The world model is very flawed, yes, but it does exist. I don't think that's "out of the ordinary", if you train something on complex real-world data you would expect at least a rudimentary world model to develop. A world model doesn't have to be something complicated, it's just having some ability to predict things that could happen in the real world. An ant probably has a world model in the sense that I'm using it.
When I asked ChatGPT "Does ChatGPT have a world model?", I got this output:
"ChatGPT, like other GPT models, does not possess an explicit world model. GPT (Generative Pre-trained Transformer) models, such as ChatGPT, are trained on a large corpus of text data from the internet and do not have direct access to real-time information about the world. They rely solely on the patterns and information they have learned from their training data.
While GPT models can generate contextually relevant and coherent responses based on their training, they do not possess up-to-date knowledge or awareness of current events.
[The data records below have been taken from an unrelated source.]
(* ===== verification/Num.v ===== *)
(** * Numbers as text

    What the programs use of the standard library to read numbers ([char::to_digit],
    [u64::from_str] and [from_str_radix]) and to print them ([{}] and [{:x}]). *)

From Stdlib Require Import Ascii String.
From stdpp Require Import base numbers list.
From S2P Require Import Prelude Bytes Str.

(** A literal of the source as a list of characters. *)
Fixpoint chars (s : string) : str :=
  match s with EmptyString => [] | String a s => Z.of_nat (nat_of_ascii a) :: chars s end.
Arguments chars _%_string.

(** [char::to_digit], and [u64::from_str_radix]: an optional plus sign, then digits,
    with a check for overflow at each; [u64::from_str] is radix 10. *)
Definition to_digit (radix c : Z) : option Z :=
  let d := if (48 <=? c) && (c <=? 57) then c - 48
           else if (97 <=? c) && (c <=? 122) then c - 97 + 10
           else if (65 <=? c) && (c <=? 90) then c - 65 + 10 else radix in
  if d <? radix then Some d else None.
Fixpoint digits_from (radix acc : Z) (s : str) : option Z :=
  match s with
  | [] => Some acc
  | c :: s =>
      d ← to_digit radix c;
      let acc' := acc * radix + d in
      if acc' <? 2 ^ 64 then digits_from radix acc' s else None
  end.
Definition from_str_radix (radix : Z) (s : str) : option Z :=
  match s with
  | [] => None
  | [c] => if (c =? 43) || (c =? 45) then None else digits_from radix 0 s
  | c :: t => if c =? 43 then digits_from radix 0 t else digits_from radix 0 s
  end.

(** A number in print. *)
Fixpoint digits (fuel : nat) (radix n : Z) (acc : str) : str :=
  match fuel with
  | O => acc
  | S fuel =>
      let d := n mod radix in
      let acc := (if d <? 10 then d + 48 else d + 87) :: acc in
      if n / radix =? 0 then acc else digits fuel radix (n / radix) acc
  end.
Definition decimal (n : Z) : str := digits 64 10 n [].

(** ** Numbers *)
Lemma to_digit_char radix d : radix = 10 \/ radix = 16 -> 0 <= d < radix ->
  to_digit radix (if d <? 10 then d + 48 else d + 87) = Some d.
Proof.
  intros Hr Hd. unfold to_digit. destruct (Z.ltb_spec d 10).
  - rewrite (proj2 (Z.leb_le 48 _)), (proj2 (Z.leb_le _ 57)) by lia. cbn [andb].
    replace (d + 48 - 48) with d by lia. by rewrite (proj2 (Z.ltb_lt d radix)) by lia.
  - rewrite (proj2 (Z.leb_gt _ 57)), andb_false_r, (proj2 (Z.leb_le 97 _)), (proj2 (Z.leb_le _ 122)) by lia. cbn [andb].
    replace (d + 87 - 97 + 10) with d by lia. by rewrite (proj2 (Z.ltb_lt d radix)) by lia.
Qed.
Lemma digits_read radix : radix = 10 \/ radix = 16 -> forall fuel n acc, 0 <= n < radix ^ Z.of_nat fuel -> n < 2 ^ 64 ->
  digits_from radix 0 (digits fuel radix n acc) = digits_from radix n acc.
Proof.
  intros Hr. induction fuel as [|fuel IH]; intros n acc Hn H64.
  - cbn in Hn. by replace n with 0 by lia.
  - pose proof (Z.div_mod n radix ltac:(lia)) as Ed. pose proof (Z.mod_pos_bound n radix ltac:(lia)) as Hm.
    rewrite Nat2Z.inj_succ, Z.pow_succ_r in Hn by lia.
    assert (Hq : 0 <= n / radix < radix ^ Z.of_nat fuel) by (split; [apply Z.div_pos|apply Z.div_lt_upper_bound]; lia).
    assert (Hs : digits_from radix (n / radix) ((if n mod radix <? 10 then n mod radix + 48 else n mod radix + 87) :: acc) =
      digits_from radix n acc).
    { cbn [digits_from]. rewrite to_digit_char by lia. cbn [mbind option_bind].
      replace (n / radix * radix + n mod radix) with n by lia. by rewrite (proj2 (Z.ltb_lt n _) H64). }
    cbn [digits]. destruct (Z.eqb_spec (n / radix) 0) as [E|E].
    + rewrite E in Hs. exact Hs.
    + rewrite IH by (destruct Hr; subst; nia || lia). exact Hs.
Qed.
(** The characters of a number. *)
Definition digit_char (c : Z) : Prop := 48 <= c <= 57 \/ 97 <= c <= 102.
Lemma digits_chars radix fuel : radix = 10 \/ radix = 16 -> forall n acc,
  Forall digit_char acc -> Forall digit_char (digits fuel radix n acc).
Proof.
  intros Hr. induction fuel as [|fuel IH]; intros n acc Ha; [done|]. cbn [digits].
  assert (Forall digit_char ((if n mod radix <? 10 then n mod radix + 48 else n mod radix + 87) :: acc)) as Hc.
  { constructor; [|done]. pose proof (Z.mod_pos_bound n radix ltac:(lia)). unfold digit_char.
    destruct (Z.ltb_spec (n mod radix) 10); lia. }
  destruct (n / radix =? 0); auto.
Qed.
Lemma digits_nonempty fuel radix n acc : digits (S fuel) radix n acc <> [].
Proof.
  cbn [digits]. generalize (if n mod radix <? 10 then n mod radix + 48 else n mod radix + 87) as x. intros x.
  destruct (n / radix =? 0); [done|]. generalize (n / radix) as m. revert x acc.
  induction fuel as [|fuel IH]; intros x acc m; [done|]. cbn [digits]. destruct (m / radix =? 0); [done|]. apply IH.
Qed.
Lemma radix_read radix n : radix = 10 \/ radix = 16 -> 0 <= n < 2 ^ 64 -> from_str_radix radix (digits 64 radix n []) = Some n.
Proof.
  intros Hr Hn. assert (Hb : 2 ^ 64 <= radix ^ Z.of_nat 64) by (apply Z.pow_le_mono_l; lia).
  pose proof (digits_read radix Hr 64 n [] ltac:(lia) ltac:(lia)) as E.
  pose proof (digits_chars radix 64 Hr n [] (Forall_nil_2 _)) as Hc.
  pose proof (digits_nonempty 63 radix n []) as Hne. revert E Hc Hne. generalize (digits 64 radix n []) as s.
  intros [|c s] E Hc Hne; [done|]. inversion Hc as [|? ? Hd _]; subst. unfold digit_char in Hd.
  assert (Ep : (c =? 43) = false) by (apply Z.eqb_neq; lia). assert (Em : (c =? 45) = false) by (apply Z.eqb_neq; lia).
  unfold from_str_radix. rewrite Ep, Em. by destruct s.
Qed.
Lemma digits_length fuel radix : forall n acc, (List.length (digits fuel radix n acc) <= fuel + List.length acc)%nat.
Proof.
  induction fuel as [|fuel IH]; intros n acc; cbn [digits]; [lia|]. destruct (n / radix =? 0); cbn [List.length]; [lia|].
  etransitivity; [apply IH|]. cbn [List.length]. lia.
Qed.
Lemma ascii_decimal n : ascii (decimal n).
Proof.
  eapply Forall_impl; [apply (digits_chars 10 64); [by left|constructor]|]. unfold digit_char, ascii_char. cbn. lia.
Qed.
Their responses are primarily based on patterns, associations, and statistical regularities present in the text they were trained on, rather than an explicit representation of the world.
It's important to note that GPT models can occasionally generate plausible-sounding but inaccurate or misleading information, especially when prompted with questions or topics beyond the scope of their training data. Therefore, it's always advisable to verify information from reliable sources when seeking accurate and up-to-date information about the world."
When I asked it "Does a large language model infer an understanding of a topic?", it gave this output:
"A large language model, such as ChatGPT, can exhibit the appearance of understanding a topic due to its ability to generate coherent and contextually relevant responses. It can make inferences based on patterns and associations learned from its training data, which allows it to generate text that appears knowledgeable about a particular subject.
However, it's crucial to understand that this understanding is derived solely from statistical patterns present in the training data, and the model does not possess true comprehension or conceptual understanding like humans do. The model does not have access to real-world experiences, common sense, or the ability to reason in the same way as humans.
The responses generated by a language model should be interpreted as a combination of learned patterns and statistical associations rather than as genuine understanding. The model lacks the ability to deeply grasp the meaning, implications, or nuances of a topic beyond what it has learned from the text it was trained on. Therefore, it's essential to approach the responses generated by a language model critically and corroborate information from reliable sources when necessary."